On en sait désormais un peu plus sur la fameuse convention fiscale sur les successions que nous concoctent les gouvernements français et suisse. Surtout français visiblement, le Département Fédéral des Finances ayant accepté le rôle de caisse enregistreuse. A priori, toutes les craintes émises par les jeunes libéraux-radicaux se confirment : la France obtiendrait de la Suisse peu ou prou l’entier de ses exigences.
Par Philippe Nantermod, depuis la Suisse.
Contrairement à ce que l’on pourrait croire, la convention ne définit pas le lieu de fiscalisation dans les cas successoraux. Au contraire, il prévoit le cumul des impositions suisses et françaises. Il n’est en effet pas question de priver la Suisse de son droit de prélever un impôt successoral, chose que nous savons faire avec modération, mais d’imposer à la fois la masse successorale et les héritiers, au taux forcément le plus élevé des deux pays.
Un exemple est plus parlant. Avec la nouvelle convention, lorsque M. Dupont dont les enfants vivent en France, décède à la Tour-de-Peilz, la masse successorale s’acquitte en Suisse d’un impôt successoral d’un montant déterminé par le canton de Vaud. Le fisc français estime alors ce qu’il aurait prélevé si M. Dupont était passé de vie à trépas en France et pique aux héritiers résidant en France la différence afin de s’assurer que, globalement, ceux-ci sont assujetti à un taux similaire à celui de toute personne mourant en France.
En inversant la situation, si M. Dupont était décédé en France en laissant ses héritiers en Suisse, l’État français se serait gavé au moins aussi largement, simplement grâce à sa fiscalité démesurée, la Suisse n’ayant pas de différence à prélever.
Ce genre de convention de double imposition (qui porte très bien son nom) existe déjà avec les États-Unis qui n’hésitent pas à taxer leurs citoyens à l’étranger, c’est bien connu. La France ouvre une nouvelle brèche très importante en imposant toute personne en fonction du domicile, quelle que soit sa nationalité.
L’éthique fiscale dont se gargarisent avec la plus parfaite mauvaise foi les élites françaises voudrait que l’on décide une fois pour toute quel est l’État qui mérite de prélever l’impôt successoral : celui du défunt ou celui de l’héritier ? En agissant de la sorte, la France montre simplement qu’elle se fiche éperdument de cette soi-disant question morale et ne poursuit qu’un but : saper l’attractivité de la Suisse.
En effet, en reprenant l’exemple ci-dessus, la Suisse aurait tout intérêt à adopter une imposition exactement similaire à celle de la France : l’impôt prélevé serait globalement le même mais le serait exclusivement par la Confédération.

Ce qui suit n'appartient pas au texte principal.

(** The result before it is named a claim: [get_auth_chain]. *)
Lemma get_auth_chain_result room_id fuel a :
  chains_wf a → room_left (short a) → enough fuel → NoDup starts →
  let x := get_auth_chain hash_order broad batches fuel tl room_id a starts in
  chain_result room_id a starts (led_to starts) x ∧ ∀ v, x.2 = Ok v → StronglySorted Z.lt v.
Proof.
  intros Ha Hr Hf Hnd. unfold get_auth_chain.
  destruct (multi_get_or_create_spec universe (short a) (batches starts)) as (key & s & -> & Hs & Hev);
    rewrite ?batches_concat in *; [apply Ha|done|done|by apply Forall_app in names_utf8 as []| |].
  { apply Forall_forall. intros e He. by apply in_universe, elem_of_app; left. }
  assert (length starts = length key) as Hlen by by eapply Forall2_length.
  assert (((zip key starts).*1 = key) ∧ (zip key starts).*2 = starts) as [Hz1 Hz2].
  { split; [apply fst_zip|apply snd_zip]; lia. }
  assert (Forall (id_ok s) (zip key starts)) as Hids.
  { apply shorts_of_pairs. by rewrite Hz1, Hz2. }
  assert (∀ x, x ∈ concat (broad _ (fill_buckets (zip key starts))) ↔ x ∈ zip key starts) as Hfill.
  { intros x. rewrite <- (elem_of_fill_buckets (zip key starts)). rewrite !elem_of_concat. by setoid_rewrite (broad_perm _ (fill_buckets (zip key starts))). }
  pose proof (bucket_chains_spec room_id fuel (with_short a s) (broad _ (fill_buckets (zip key starts)))) as Hb. cbn zeta in Hb.
  assert (∀ e, e ∈ (concat (broad _ (fill_buckets (zip key starts)))).*2 ↔ e ∈ starts) as Hnames.
  { intros e. rewrite <- Hz2 at 2. rewrite !list_elem_of_fmap. by setoid_rewrite Hfill. }
  assert (Forall (id_ok s) (concat (broad _ (fill_buckets (zip key starts))))) as Hids2.
  { rewrite Forall_forall in *. intros x Hx%Hfill. by apply Hids. }
  specialize (Hb (with_short_wf _ _ Ha Hev) (ev_room universe _ _ Hev Hr) Hf Hids2).
  apply (chain_result_ext _ _ _ starts _ (led_to starts)) in Hb;
    [|by intros e ?%Hnames|intros e; unfold led_to; by setoid_rewrite Hnames].
  destruct (bucket_chains _ _ _ _ _ _ _) as [a2 r]. destruct Hb as (Ha2 & Hev2 & Hres). cbn in *.
  split; [split; [done|]; split; [by etransitivity|]|].
  - destruct r as [vs|err|]; cbn in *; [|done..]. eapply chain_for_ext; [done| |exact Hres].
    intros z. by rewrite (proj2 (sort_dedup_spec _)).
  - intros v. destruct r as [vs|err|]; cbn; [|done..]. intros [= <-]. apply sort_dedup_spec.
Qed.

(** C19: the auth chain of some events is the transitive closure of the auth events of the
    events stored: the numbers, increasing, of exactly the events that a chain of auth
    events leads to, whichever of them or of sets of events were cached, as long as the
    chains cached are those of their events ([chains_wf]; what earlier computations cached
    while an event was not stored yet, or for another room, may be wrong: the examples
    [missing_event_cached] and [cached_chain_of_other_room]).  The computation ends, keeps
    the tables and caches correct, and fails only if an event it meets claims another
    room. *)
Theorem get_auth_chain_closure room_id fuel a :
  chains_wf a → room_left (short a) → enough fuel → NoDup starts →
  let '(a', r) := get_auth_chain hash_order broad batches fuel tl room_id a starts in
  chains_wf a' ∧ match r with
                 | Ok chain => StronglySorted Z.lt chain
                     ∧ ∀ z, z ∈ chain ↔ ∃ e e', e ∈ starts ∧ tc auth_edge e e' ∧ numbered (short a') e' z
                 | Err _ => ∃ e e', e ∈ starts ∧ rtc auth_edge e e' ∧ misplaced room_id e'
                 | Panic => False
                 end.
Proof.
  intros Ha Hr Hf Hnd. destruct (get_auth_chain_result room_id fuel a Ha Hr Hf Hnd) as [(Ha' & Hev & Hres) Hsort].
  destruct (get_auth_chain _ _ _ _ _ _ _ _) as [a' [v|err|]]; cbn in *; split; [done| |done..].
  split; [by apply Hsort|]. intros z. rewrite (proj2 Hres). unfold led_to. naive_solver.
Qed.

Lemma read_chain s v :
  short_wf s → (∀ z, z ∈ v → ∃ e, utf8 e ∧ numbered s e z) →
  ∃ es, omap (λ o, match o with Ok b => Some (string_of_bytes b) | _ => None end) (multi_get_eventid_from_short s v) = es
    ∧ shorts_of s es v.
Proof.
  intros Hw. induction v as [|z v IH]; intros Hv; [exists []; split; [done|constructor]|].
  destruct (Hv z) as (e & He & Hz); [by left|]. destruct IH as (es & Hes & Hs); [intros; apply Hv; by right|].
  exists (e :: es). rewrite (multi_get_event s e z v) by done. rewrite omap_cons, string_of_bytes_of_string, Hes.
  split; [done|]. by constructor.
Qed.

(** [event_ids_iter] lists every event that the auth events of the starting events lead
    to, once, and no other event; every number of the chain is translated back. *)
Theorem event_ids_iter_closure room_id fuel a :
  chains_wf a → room_left (short a) → enough fuel → NoDup starts →
  let '(a', r) := event_ids_iter hash_order broad batches fuel tl room_id a starts in
  chains_wf a' ∧ evolves (short a) (short a')
  ∧ match r with
    | Ok ids => NoDup ids ∧ ∀ e', e' ∈ ids ↔ ∃ e, e ∈ starts ∧ tc auth_edge e e'
    | Err _ => ∃ e e', e ∈ starts ∧ rtc auth_edge e e' ∧ misplaced room_id e'
    | Panic => False
    end.
Proof.
  intros Ha Hr Hf Hnd. unfold event_ids_iter.
  destruct (get_auth_chain_result room_id fuel a Ha Hr Hf Hnd) as [(Ha' & Hev & Hres) Hsort].
  destruct (get_auth_chain _ _ _ _ _ _ _ _) as [a' [v|err|]]; cbn in *; (split; [done|]); (split; [done|]); [|done..].
  destruct Hres as [Hn Hv]. destruct (read_chain (short a') v) as (ids & -> & Hs); [apply Ha'| |].
  { intros z (e & HP & Hz)%Hv. exists e. split; [by apply Hn|done]. }
  assert (NoDup v) as Hndv by (eapply sorted_NoDup; [|by apply Hsort]; intros x; lia).
  split.
  - apply NoDup_alt. intros i j e Hi Hj. destruct (Forall2_lookup_l _ _ _ _ _ Hs Hi) as (z & Hzi & _ & Hz).
    destruct (Forall2_lookup_l _ _ _ _ _ Hs Hj) as (z' & Hzj & _ & Hz').
    assert (z = z') as <- by (unfold numbered in *; congruence). by eapply NoDup_lookup.
  - intros e'. fold (led_to starts e'). split.
    + intros [i Hi]%list_elem_of_lookup. destruct (Forall2_lookup_l _ _ _ _ _ Hs Hi) as (z & Hzi & Hu & Hz).
      apply list_elem_of_lookup_2, Hv in Hzi as (e & HP & Hz2). destruct (Hn e HP) as [Hue _].
      by rewrite (numbered_inj (short a') e' e z (cw_short a' Ha')).
    + intros HP. destruct (Hn e' HP) as [Hu (z & Hz)]. assert (z ∈ v) as Hzv by (apply Hv; eauto).
      apply list_elem_of_lookup in Hzv as [i Hi]. destruct (Forall2_lookup_r _ _ _ _ _ Hs Hi) as (e & Hie & Hue & Hze).
      rewrite (numbered_inj (short a') e' e z (cw_short a' Ha')) by done. by eapply list_elem_of_lookup_2.
Qed.
End search.

(** ** Instances *)

(** The cache as a list, most recent first. *)
Record LruList := mkLruList { entries : list (list Z * list Z); capacity : nat }.
Fixpoint entry_of (k : list Z) (l : list (list Z * list Z)) : option (list Z) :=
  match l with
  | [] => None
  | (k', v) :: l => if decide (k = k') then Some v else entry_of k l
  end.
Definition to_front (k v : list Z) (l : list (list Z * list Z)) : list (list Z * list Z) :=
  (k, v) :: filter (λ e : list Z * list Z, e.1 ≠ k) l.
#[export] Instance lru_list : LruCache LruList := {
  lru_get_mut c k := match entry_of k (entries c) with
                     | Some v => (Some v, mkLruList (to_front k v (entries c)) (capacity c))
                     | None => (None, c)
                     end;
  lru_insert c k v := mkLruList (take (capacity c) (to_front k v (entries c))) (capacity c);
  lru_clear c := mkLruList [] (capacity c);
  lru_len c := length (entries c);
  lru_capacity c := capacity c;
}.

Lemma entry_to_front k v l k' : entry_of k' (to_front k v l) = if decide (k' = k) then Some v else entry_of k' l.
Proof.
  unfold to_front. cbn. case_decide as E; [done|]. induction l as [|[k2 v2] l IH]; [done|].
  rewrite filter_cons. cbn. case_decide as E2; cbn; [by rewrite IH|]. subst k2. by rewrite decide_False.
Qed.
Lemma entry_take k l n v : entry_of k (take n l) = Some v → entry_of k l = Some v.
Proof. revert n. induction l as [|[k' v'] l IH]; intros [|n]; cbn; try done. case_decide; [done|apply IH]. Qed.
Lemma lru_peek_list (c : LruList) k : lru_peek c k = entry_of k (entries c).
Proof. unfold lru_peek. cbn. by destruct (entry_of k (entries c)). Qed.
#[export] Instance lru_list_laws : LruLaws LruList.
Proof.
  split.
  - intros c k k'. rewrite !lru_peek_list. cbn. destruct (entry_of k (entries c)) as [v|] eqn:E; [|done].
    change (entry_of k' (to_front k v (entries c)) = entry_of k' (entries c)).
    rewrite entry_to_front. by case_decide; subst.
  - intros c k v k' w. rewrite !lru_peek_list. cbn [lru_insert lru_list entries]. intros Hw%entry_take. rewrite entry_to_front in Hw.
    case_decide; [left; naive_solver|by right].
  - intros c k. by rewrite lru_peek_list.
Qed.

Par ce genre de jeux, la France cherche à créer une harmonisation fiscale dont personne ne veut, et forcément vers le haut. Le but de la République est simple : nous imposer un modèle qui a échoué, nous forcer à adopter sa fiscalité spoliatrice et, corollaire malheureusement nécessaire, sa folie dépensière. Dans la tempête, plus on est de fous, plus on rigole.
Être attractif n’est pas pêcher. Prélever la moitié des biens acquis et imposés durant toute une vie sous prétexte d’impôt successoral me paraît largement plus immoral que de mener une politique des finances saines. En bref, pour la Suisse, entre paradis et enfer fiscal, mon choix est fait. Croisons les doigts pour que le Conseil fédéral se réveille.